** Data section **
● ● ● ● ● ● ●
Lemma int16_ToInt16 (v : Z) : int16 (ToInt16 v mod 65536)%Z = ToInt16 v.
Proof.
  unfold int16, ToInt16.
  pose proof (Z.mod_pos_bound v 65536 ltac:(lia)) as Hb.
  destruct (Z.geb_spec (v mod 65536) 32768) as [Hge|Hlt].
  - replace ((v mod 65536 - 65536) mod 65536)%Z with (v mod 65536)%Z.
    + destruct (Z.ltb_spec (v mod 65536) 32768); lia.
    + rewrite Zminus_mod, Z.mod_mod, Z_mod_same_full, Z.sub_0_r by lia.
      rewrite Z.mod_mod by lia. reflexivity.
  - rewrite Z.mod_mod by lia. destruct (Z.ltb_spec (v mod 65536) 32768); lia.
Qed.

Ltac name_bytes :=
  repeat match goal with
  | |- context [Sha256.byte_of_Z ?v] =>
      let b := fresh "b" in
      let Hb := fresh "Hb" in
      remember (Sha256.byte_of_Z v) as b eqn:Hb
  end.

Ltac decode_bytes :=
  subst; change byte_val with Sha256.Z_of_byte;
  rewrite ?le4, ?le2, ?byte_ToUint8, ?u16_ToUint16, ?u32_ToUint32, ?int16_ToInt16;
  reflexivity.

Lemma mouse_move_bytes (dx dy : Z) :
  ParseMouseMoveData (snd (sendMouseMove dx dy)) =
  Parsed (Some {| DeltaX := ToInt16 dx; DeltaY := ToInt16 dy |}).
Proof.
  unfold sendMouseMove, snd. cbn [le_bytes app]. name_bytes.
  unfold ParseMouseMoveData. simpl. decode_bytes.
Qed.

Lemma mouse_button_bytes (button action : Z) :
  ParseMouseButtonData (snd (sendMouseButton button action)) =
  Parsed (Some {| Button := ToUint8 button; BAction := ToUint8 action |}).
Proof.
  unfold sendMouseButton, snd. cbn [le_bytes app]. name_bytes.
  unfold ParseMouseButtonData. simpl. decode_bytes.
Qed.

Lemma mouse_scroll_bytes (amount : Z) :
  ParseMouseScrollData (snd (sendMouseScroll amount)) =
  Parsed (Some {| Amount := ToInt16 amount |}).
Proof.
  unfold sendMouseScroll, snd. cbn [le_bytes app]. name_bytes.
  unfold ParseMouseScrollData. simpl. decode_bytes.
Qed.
● ● ● ● ● ● ●
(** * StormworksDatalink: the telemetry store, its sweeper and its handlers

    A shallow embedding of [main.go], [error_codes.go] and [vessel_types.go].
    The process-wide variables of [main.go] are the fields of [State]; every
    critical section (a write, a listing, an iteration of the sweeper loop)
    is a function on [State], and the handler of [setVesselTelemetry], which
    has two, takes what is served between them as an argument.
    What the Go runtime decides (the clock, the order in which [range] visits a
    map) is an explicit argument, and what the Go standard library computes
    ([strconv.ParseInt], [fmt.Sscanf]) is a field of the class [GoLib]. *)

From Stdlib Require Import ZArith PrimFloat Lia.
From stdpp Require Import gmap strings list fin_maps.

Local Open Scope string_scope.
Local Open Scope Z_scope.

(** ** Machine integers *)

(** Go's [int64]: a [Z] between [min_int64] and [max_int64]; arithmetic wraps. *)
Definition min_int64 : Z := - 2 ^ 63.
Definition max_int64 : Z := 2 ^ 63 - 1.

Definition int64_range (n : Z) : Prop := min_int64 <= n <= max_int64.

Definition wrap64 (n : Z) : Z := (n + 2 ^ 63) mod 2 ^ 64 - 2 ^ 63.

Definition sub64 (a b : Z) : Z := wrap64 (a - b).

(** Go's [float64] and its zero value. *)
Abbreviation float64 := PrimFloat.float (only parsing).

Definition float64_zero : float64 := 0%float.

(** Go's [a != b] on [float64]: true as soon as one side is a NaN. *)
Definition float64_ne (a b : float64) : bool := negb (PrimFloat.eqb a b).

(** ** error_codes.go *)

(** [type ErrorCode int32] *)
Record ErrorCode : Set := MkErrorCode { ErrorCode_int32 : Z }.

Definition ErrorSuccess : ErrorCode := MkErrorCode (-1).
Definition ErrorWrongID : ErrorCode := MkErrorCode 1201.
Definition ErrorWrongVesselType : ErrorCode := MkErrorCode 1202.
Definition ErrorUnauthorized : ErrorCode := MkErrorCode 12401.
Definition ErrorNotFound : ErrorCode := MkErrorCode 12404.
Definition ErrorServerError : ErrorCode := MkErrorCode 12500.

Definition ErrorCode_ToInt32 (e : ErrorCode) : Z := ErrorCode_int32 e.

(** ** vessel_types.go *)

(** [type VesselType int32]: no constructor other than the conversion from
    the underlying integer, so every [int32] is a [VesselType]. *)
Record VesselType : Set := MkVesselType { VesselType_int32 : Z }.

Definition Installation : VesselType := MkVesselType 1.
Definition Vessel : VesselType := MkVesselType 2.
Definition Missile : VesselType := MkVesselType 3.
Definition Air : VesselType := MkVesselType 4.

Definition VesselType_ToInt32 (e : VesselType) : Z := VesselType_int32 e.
● ● ● ● ● ● ●
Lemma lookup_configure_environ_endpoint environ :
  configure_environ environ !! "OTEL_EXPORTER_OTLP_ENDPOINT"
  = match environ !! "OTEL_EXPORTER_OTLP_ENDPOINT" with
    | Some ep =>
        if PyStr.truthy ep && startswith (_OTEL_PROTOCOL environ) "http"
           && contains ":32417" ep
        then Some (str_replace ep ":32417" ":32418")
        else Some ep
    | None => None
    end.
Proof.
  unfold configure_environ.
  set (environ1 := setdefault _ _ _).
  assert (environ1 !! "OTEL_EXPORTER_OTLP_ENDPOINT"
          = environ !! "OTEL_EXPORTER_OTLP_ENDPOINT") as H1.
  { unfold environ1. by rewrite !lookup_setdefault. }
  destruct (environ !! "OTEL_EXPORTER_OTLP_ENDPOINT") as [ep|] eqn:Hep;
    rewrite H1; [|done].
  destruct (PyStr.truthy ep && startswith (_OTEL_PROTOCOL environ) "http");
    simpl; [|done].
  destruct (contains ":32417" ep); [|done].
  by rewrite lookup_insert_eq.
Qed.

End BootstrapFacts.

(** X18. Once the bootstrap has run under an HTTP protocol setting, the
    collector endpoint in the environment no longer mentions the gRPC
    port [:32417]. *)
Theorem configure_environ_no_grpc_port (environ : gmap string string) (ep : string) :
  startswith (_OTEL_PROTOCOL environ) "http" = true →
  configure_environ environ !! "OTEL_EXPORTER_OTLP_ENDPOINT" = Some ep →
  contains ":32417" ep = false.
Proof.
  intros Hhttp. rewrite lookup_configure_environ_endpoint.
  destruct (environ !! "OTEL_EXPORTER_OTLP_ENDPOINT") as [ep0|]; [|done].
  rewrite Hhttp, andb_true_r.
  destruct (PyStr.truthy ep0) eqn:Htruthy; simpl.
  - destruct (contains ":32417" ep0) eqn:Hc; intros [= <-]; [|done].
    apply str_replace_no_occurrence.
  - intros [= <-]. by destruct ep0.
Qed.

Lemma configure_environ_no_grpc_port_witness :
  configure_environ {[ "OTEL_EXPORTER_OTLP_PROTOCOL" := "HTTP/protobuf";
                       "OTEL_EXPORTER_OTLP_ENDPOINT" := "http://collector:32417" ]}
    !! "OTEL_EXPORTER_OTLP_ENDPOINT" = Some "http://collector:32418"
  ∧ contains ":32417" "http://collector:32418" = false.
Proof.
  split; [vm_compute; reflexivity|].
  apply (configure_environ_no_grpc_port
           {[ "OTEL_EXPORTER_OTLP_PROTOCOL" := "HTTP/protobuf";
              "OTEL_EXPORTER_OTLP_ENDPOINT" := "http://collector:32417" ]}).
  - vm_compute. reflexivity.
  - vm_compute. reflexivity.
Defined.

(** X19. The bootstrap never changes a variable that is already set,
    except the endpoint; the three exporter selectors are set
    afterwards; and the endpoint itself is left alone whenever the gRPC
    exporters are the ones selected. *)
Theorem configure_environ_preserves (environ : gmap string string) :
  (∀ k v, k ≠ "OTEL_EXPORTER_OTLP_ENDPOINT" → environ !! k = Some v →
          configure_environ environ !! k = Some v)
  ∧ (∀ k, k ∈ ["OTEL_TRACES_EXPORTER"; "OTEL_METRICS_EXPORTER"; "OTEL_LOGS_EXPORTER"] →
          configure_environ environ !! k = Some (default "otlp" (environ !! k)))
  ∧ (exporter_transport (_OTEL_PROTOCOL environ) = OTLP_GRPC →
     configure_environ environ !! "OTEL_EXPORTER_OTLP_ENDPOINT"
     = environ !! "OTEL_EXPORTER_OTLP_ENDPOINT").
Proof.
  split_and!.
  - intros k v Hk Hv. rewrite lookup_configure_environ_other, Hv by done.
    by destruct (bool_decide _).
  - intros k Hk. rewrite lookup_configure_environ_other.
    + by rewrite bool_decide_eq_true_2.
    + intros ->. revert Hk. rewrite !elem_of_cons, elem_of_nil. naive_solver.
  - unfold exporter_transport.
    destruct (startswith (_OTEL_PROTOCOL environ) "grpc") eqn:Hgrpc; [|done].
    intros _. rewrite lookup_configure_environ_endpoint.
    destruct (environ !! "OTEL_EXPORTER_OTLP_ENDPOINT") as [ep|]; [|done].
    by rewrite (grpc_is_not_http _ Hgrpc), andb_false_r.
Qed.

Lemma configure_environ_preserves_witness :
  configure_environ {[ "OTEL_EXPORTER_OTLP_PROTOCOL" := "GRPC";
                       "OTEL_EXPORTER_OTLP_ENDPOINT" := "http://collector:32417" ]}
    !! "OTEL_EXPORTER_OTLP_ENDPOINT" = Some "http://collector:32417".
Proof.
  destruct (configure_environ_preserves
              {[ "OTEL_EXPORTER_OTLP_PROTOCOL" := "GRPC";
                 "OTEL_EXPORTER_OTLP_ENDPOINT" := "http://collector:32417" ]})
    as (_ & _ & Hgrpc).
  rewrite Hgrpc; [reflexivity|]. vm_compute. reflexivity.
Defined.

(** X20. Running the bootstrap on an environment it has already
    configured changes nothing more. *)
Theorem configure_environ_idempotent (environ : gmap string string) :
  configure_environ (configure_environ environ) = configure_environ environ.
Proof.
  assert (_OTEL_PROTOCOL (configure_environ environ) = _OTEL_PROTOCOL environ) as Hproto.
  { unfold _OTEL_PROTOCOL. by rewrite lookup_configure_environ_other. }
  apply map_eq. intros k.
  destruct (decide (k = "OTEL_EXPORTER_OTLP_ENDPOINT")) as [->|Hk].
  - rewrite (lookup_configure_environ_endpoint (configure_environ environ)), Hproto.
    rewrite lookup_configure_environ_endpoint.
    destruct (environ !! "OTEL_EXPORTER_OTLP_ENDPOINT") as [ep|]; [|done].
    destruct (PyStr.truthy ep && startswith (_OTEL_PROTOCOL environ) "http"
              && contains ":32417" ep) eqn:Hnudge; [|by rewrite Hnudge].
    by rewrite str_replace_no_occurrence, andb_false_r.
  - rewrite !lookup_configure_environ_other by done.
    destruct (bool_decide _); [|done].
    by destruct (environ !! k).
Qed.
● ● ● ● ● ● ●
** Task directions **
For this exercise, output exactly the lines above from the line with "From stdpp Require" to the line with "Definition wrap64 (n", counting both, and leave out the rest.

** Task answer **
From stdpp Require Import gmap strings list fin_maps.

Local Open Scope string_scope.
Local Open Scope Z_scope.

(** ** Machine integers *)

(** Go's [int64]: a [Z] between [min_int64] and [max_int64]; arithmetic wraps. *)
Definition min_int64 : Z := - 2 ^ 63.
Definition max_int64 : Z := 2 ^ 63 - 1.

Definition int64_range (n : Z) : Prop := min_int64 <= n <= max_int64.

Definition wrap64 (n : Z) : Z := (n + 2 ^ 63) mod 2 ^ 64 - 2 ^ 63.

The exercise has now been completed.